* **Required action**
Begin at the line containing "Definition passthrough_keys : list" in the data below and go on through the line containing "let env := if Py.truthy https_proxy", repeating each line exactly; include both ends and no other line.

[Task input Boundary: Start]

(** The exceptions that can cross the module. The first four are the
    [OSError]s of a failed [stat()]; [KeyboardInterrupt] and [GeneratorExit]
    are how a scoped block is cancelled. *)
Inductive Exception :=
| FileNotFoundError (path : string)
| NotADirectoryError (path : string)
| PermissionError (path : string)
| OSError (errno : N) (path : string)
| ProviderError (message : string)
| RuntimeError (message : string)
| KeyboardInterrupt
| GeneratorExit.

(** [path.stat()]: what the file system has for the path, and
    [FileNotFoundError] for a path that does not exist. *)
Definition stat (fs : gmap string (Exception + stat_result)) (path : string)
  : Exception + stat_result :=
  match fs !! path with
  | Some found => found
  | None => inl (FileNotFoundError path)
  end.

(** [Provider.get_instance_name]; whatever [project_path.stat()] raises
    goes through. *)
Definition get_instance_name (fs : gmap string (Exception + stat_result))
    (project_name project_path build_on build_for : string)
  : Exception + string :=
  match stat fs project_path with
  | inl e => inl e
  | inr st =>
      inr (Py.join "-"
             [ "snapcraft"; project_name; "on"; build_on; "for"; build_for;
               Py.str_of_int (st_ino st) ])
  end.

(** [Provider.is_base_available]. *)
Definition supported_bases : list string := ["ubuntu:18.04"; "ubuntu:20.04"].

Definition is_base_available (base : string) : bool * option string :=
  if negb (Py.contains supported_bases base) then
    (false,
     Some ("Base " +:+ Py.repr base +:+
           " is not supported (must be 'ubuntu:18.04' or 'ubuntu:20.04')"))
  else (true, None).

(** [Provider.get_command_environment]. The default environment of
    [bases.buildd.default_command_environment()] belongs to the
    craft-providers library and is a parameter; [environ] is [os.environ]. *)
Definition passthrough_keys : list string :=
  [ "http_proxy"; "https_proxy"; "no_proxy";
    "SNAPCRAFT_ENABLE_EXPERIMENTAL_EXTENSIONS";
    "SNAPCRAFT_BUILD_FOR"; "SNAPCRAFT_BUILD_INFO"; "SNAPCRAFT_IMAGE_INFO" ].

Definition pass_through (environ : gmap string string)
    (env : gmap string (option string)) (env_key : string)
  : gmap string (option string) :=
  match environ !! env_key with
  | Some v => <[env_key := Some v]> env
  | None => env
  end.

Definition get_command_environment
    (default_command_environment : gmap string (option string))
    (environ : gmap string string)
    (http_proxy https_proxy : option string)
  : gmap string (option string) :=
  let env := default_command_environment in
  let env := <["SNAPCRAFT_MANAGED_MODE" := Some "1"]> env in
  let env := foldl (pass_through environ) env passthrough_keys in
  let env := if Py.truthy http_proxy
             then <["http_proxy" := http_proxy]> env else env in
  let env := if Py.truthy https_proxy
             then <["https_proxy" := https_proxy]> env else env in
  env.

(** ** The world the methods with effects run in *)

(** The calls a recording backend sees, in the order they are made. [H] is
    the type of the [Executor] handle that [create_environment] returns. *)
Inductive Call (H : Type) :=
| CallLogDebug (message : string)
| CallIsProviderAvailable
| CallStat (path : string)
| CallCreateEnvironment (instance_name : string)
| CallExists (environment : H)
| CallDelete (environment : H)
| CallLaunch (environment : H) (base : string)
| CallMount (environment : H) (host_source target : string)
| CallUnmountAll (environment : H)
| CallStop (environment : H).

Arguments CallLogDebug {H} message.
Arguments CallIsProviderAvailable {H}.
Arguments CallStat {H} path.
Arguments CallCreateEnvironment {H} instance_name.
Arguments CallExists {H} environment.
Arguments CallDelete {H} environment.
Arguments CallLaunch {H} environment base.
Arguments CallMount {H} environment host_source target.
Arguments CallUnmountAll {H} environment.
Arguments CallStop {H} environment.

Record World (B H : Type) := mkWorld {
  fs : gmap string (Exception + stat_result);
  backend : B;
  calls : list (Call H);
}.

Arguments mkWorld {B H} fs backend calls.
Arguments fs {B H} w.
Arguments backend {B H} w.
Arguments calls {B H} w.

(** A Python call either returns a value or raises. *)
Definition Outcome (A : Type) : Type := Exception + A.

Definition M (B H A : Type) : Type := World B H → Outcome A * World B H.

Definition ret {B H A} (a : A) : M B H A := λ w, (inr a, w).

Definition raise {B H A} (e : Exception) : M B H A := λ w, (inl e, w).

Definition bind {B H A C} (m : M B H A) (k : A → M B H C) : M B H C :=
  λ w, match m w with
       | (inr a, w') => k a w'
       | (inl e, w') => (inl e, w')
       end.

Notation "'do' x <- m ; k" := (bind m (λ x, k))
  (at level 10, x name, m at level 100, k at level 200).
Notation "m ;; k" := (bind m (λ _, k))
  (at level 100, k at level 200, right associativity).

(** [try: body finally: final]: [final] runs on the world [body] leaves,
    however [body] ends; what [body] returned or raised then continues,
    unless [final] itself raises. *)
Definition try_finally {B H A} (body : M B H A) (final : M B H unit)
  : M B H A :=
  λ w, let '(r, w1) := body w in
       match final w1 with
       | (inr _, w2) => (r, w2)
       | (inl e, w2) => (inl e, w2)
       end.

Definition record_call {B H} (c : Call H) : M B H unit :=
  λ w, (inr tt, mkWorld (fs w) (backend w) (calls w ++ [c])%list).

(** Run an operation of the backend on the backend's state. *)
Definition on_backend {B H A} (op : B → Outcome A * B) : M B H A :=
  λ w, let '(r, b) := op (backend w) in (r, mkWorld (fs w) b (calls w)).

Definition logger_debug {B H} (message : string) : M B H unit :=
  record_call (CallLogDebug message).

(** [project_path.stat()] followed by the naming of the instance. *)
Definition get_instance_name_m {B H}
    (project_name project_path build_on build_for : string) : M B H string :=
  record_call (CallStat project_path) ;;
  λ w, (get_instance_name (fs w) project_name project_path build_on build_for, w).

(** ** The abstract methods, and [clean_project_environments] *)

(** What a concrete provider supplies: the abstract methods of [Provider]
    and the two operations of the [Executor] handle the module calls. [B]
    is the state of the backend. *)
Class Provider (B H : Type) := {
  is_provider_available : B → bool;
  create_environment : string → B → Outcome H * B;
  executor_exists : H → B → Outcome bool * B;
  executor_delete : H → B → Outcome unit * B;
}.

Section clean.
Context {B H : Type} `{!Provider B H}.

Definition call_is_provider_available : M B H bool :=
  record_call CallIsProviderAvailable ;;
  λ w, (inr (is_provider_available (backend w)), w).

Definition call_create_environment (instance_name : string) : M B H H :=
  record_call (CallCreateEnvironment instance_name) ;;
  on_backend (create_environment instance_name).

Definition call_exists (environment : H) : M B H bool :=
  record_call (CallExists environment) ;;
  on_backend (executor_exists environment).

[Task input Boundary: End]

* **Output**
Definition passthrough_keys : list string :=
  [ "http_proxy"; "https_proxy"; "no_proxy";
    "SNAPCRAFT_ENABLE_EXPERIMENTAL_EXTENSIONS";
    "SNAPCRAFT_BUILD_FOR"; "SNAPCRAFT_BUILD_INFO"; "SNAPCRAFT_IMAGE_INFO" ].

Definition pass_through (environ : gmap string string)
    (env : gmap string (option string)) (env_key : string)
  : gmap string (option string) :=
  match environ !! env_key with
  | Some v => <[env_key := Some v]> env
  | None => env
  end.

Definition get_command_environment
    (default_command_environment : gmap string (option string))
    (environ : gmap string string)
    (http_proxy https_proxy : option string)
  : gmap string (option string) :=
  let env := default_command_environment in
  let env := <["SNAPCRAFT_MANAGED_MODE" := Some "1"]> env in
  let env := foldl (pass_through environ) env passthrough_keys in
  let env := if Py.truthy http_proxy
             then <["http_proxy" := http_proxy]> env else env in
  let env := if Py.truthy https_proxy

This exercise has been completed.